Here's what really happened. In a documentary about Johnson's life, Pay It No Mind: The Life and Times of Marsha P. Johnson, historian David Carter, author of a book called Stonewall, recounts, "The story was that Marsha Johnson said, 'I got my civil rights!' and then threw a shot glass into a mirror, and that started the riots." He continues, to members of the Gay Activist Alliance, a pioneering gay rights group of the time, he said, "this became known as the Shot Glass That Was Heard Around the World."

Here's how Johnson described her contributions to Stonewall:

"I didn't get into it right away," she said. "I was like a makeup queen ... and then I started doing drag, and I started to put on high-heeled shoes, and I started putting on stockings and I became a drag queen. And I was one of the Stonewall girls, one of the first girls to ever come in drag to the Stonewall. 1969 were the Stonewall riots, darling. That's when I started my little riot ... I've been for Gay Liberation ever since it first started in 1969. I was in the Stonewall riots."

But erasure's nothing new. It's only been in recent years that the transgender community has gotten the recognition it has long fought for. And that contribution also includes their often-forgotten efforts to secure human rights for people who don't identify as cisgender and hetereosexual. According to a survey from the National LGBT Taskforce, many black transgender people live in extreme poverty and have experienced higher than average levels of race and gender discrimination.

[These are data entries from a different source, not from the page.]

(* ===== verification/Wire.v ===== *)
(** * A byte stream and the computations over it

    What a [tokio] TCP stream shows the program: the peer's bytes arrive in
    chunks, then the stream ends or fails; each write succeeds, or fails with some of its
    bytes sent.  A
    computation threads the stream and may return an error. *)
From S2P Require Import Prelude ClientError.

Record Tcp := mkTcp {
  chunks : list bytes;                 (* still to be read *)
  at_end : option bytes;               (* after the chunks: end of stream, or an error's text *)
  write_results : list (option (nat * bytes)); (* the coming writes: success, or an error's text
                                                  after so many bytes; success when exhausted *)
  sent : bytes                         (* everything written *)
}.

(** The peer's remaining bytes, however they are cut. *)
Definition pending (t : Tcp) : bytes := concat t.(chunks).

Definition io (A : Type) : Type := Tcp → exec ClientError A * Tcp.

#[export] Instance io_ret : MRet io := λ _ a t, (Ok a, t).
#[export] Instance io_bind : MBind io := λ _ _ k m t,
  match m t with
  | (Ok a, t) => k a t
  | (Err e, t) => (Err e, t)
  | (Panic, t) => (Panic, t)
  end.

Definition io_err {A} (e : ClientError) : io A := λ t, (Err e, t).
Definition io_lift {A} (r : exec ClientError A) : io A := λ t, (r, t).

(** [write_all(data)]; [ctx] wraps the error's text. *)
Definition write_all (ctx : bytes) (data : bytes) : io () := λ t,
  match t.(write_results) with
  | Some (n, e) :: ws => (Err (err_connection (ctx ++ e)), mkTcp t.(chunks) t.(at_end) ws (t.(sent) ++ take n data))
  | None :: ws => (Ok tt, mkTcp t.(chunks) t.(at_end) ws (t.(sent) ++ data))
  | [] => (Ok tt, mkTcp t.(chunks) t.(at_end) [] (t.(sent) ++ data))
  end.

(** [read(&mut buf)] with room for [cap] bytes: at most the next chunk; the empty
    result is the end of the stream. *)
Definition read (ctx : bytes) (cap : Z) : io bytes := λ t,
  match t.(chunks) with
  | c :: cs =>
      let n := Z.to_nat cap in
      let cs' := match drop n c with [] => cs | rest => rest :: cs end in
      (Ok (take n c), mkTcp cs' t.(at_end) t.(write_results) t.(sent))
  | [] =>
      match t.(at_end) with
      | None => (Ok [], t)
      | Some e => (Err (err_connection (ctx ++ e)), t)
      end
  end.

(** [read_exact]: all of [n] bytes, across chunks. *)
Fixpoint take_exact (n : nat) (cs : list bytes) : option (bytes * list bytes) :=
  match n, cs with
  | O, _ => Some ([], cs)
  | _, [] => None
  | _, c :: cs =>
      if bool_decide (n < length c)%nat then Some (take n c, drop n c :: cs)
      else '(rest, cs) ← take_exact (n - length c) cs; Some (c ++ rest, cs)
  end.

(** The text of [UnexpectedEof]. *)
Definition early_eof : bytes := bs "early eof".

Definition read_exact (ctx : bytes) (n : Z) : io bytes := λ t,
  match take_exact (Z.to_nat n) t.(chunks) with
  | Some (b, cs) => (Ok b, mkTcp cs t.(at_end) t.(write_results) t.(sent))
  | None => (Err (err_connection (ctx ++ default early_eof t.(at_end))),
             mkTcp [] t.(at_end) t.(write_results) t.(sent))
  end.

(** ** Lemmas *)

Lemma io_bind_ok {A B} (m : io A) (k : A → io B) t a t' : m t = (Ok a, t') → (m ≫= k) t = k a t'.
Proof. unfold mbind, io_bind. by intros ->. Qed.

Lemma io_bind_err {A B} (m : io A) (k : A → io B) t e t' : m t = (Err e, t') → (m ≫= k) t = (Err e, t').
Proof. unfold mbind, io_bind. by intros ->. Qed.

(** Reading [n] bytes is independent of how they were cut. *)
Lemma take_exact_spec n cs : (n ≤ length (concat cs))%nat →
  ∃ cs', take_exact n cs = Some (take n (concat cs), cs') ∧ concat cs' = drop n (concat cs).
Proof.
  revert n. induction cs as [|c cs IH]; intros n Hn.
  - cbn in Hn. replace n with 0%nat by lia. by exists [].
  - destruct n as [|n]; [by exists (c :: cs)|]. cbn [take_exact concat] in *. rewrite length_app in Hn.
    destruct (bool_decide (S n < length c)%nat) eqn:E.
    + apply bool_decide_eq_true in E. exists (drop (S n) c :: cs).
      rewrite take_app_le, drop_app_le by lia. done.
    + apply bool_decide_eq_false in E. destruct (IH (S n - length c)%nat ltac:(lia)) as (cs' & -> & Hc).
      exists cs'. cbn [mbind option_bind]. rewrite take_app_ge, drop_app_ge by lia. done.
Qed.

Lemma read_exact_ok ctx n t data rest :
  pending t = data ++ rest → zlen data = n →
  ∃ t', read_exact ctx n t = (Ok data, t') ∧ pending t' = rest ∧ sent t' = sent t ∧
    at_end t' = at_end t ∧ write_results t' = write_results t.
Proof.
  unfold pending. intros Hp Hn. unfold zlen in Hn. unfold read_exact.
  destruct (take_exact_spec (Z.to_nat n) t.(chunks)) as (cs' & -> & Hc); [rewrite Hp, length_app; lia|].
  rewrite Hp in *. rewrite take_app_exact by lia. rewrite drop_app_exact in Hc by lia.
  eexists. split; [done|]. by cbn.
Qed.

Lemma read_exact_no_panic ctx n t : is_panic (read_exact ctx n t).1 = false.
Proof. unfold read_exact. by destruct (take_exact _ _) as [[? ?]|]. Qed.

(** Writes that succeed. *)
Lemma write_all_ok ctx data t : write_results t = [] →
  write_all ctx data t = (Ok tt, mkTcp (chunks t) (at_end t) [] (sent t ++ data)).
Proof. intros H. unfold write_all. by rewrite H. Qed.
(* ===== verification/Decompress.v ===== *)
(** * Response bodies (read_body and decompress of src/client/hyper.rs)

    Reading a body under the [max_body] cap and undoing its content codings.  The
    decoders (flate2, brotli) are parameters: a reader type with its [read]. *)
From S2P Require Import Prelude RustStd ClientError.

(** ** Reading the body off the wire *)

(** What [body.frame().await] yields before the end. *)
Inductive frame :=
  | Data (chunk : bytes)
  | Trailers
  | FrameError (text : bytes).

Fixpoint read_body_loop (max_size : Z) (body : list frame) (out : bytes) : exec ClientError (bytes * bool) :=
  match body with
  | [] => Ok (out, false)
  | FrameError e :: _ => Err (err_connection (bs "failed to read body: " ++ e))
  | Trailers :: body => read_body_loop max_size body out
  | Data chunk :: body =>
      if bool_decide (chunk = []) then read_body_loop max_size body out
      else
        let room := max_size - zlen out in
        if bool_decide (zlen chunk > room) then Ok (out ++ take (Z.to_nat room) chunk, true)
        else read_body_loop max_size body (out ++ chunk)
  end.
Definition read_body (body : list frame) (max_size : Z) : exec ClientError (bytes * bool) :=
  read_body_loop max_size body [].

(** ** Codings *)

Inductive Codec := Gzip | Deflate | Brotli | Identity.

#[export] Instance Codec_eq_dec : EqDecision Codec.
Proof. solve_decision. Defined.

Definition from_token (token : bytes) : option Codec :=
  if bool_decide (token = bs "gzip") || bool_decide (token = bs "x-gzip") then Some Gzip
  else if bool_decide (token = bs "deflate") then Some Deflate
  else if bool_decide (token = bs "br") then Some Brotli
  else if bool_decide (token = bs "identity") then Some Identity
  else None.

Definition codec_name (c : Codec) : bytes :=
  match c with
  | Gzip => bs "gzip" | Deflate => bs "deflate" | Brotli => bs "brotli" | Identity => bs "identity"
  end.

The battles that Johnson personified are still very much being waged. 

"When I think of Marsha P. Johnson, I think of someone who kids today who are gay today know nothing about, which is a shame, really, because she's one of the reasons they're sitting in all their liberated glory today," Michael Lynch of Hot Peaches, their drag performance group, says in the documentary. "Marsha paid the price for who she was."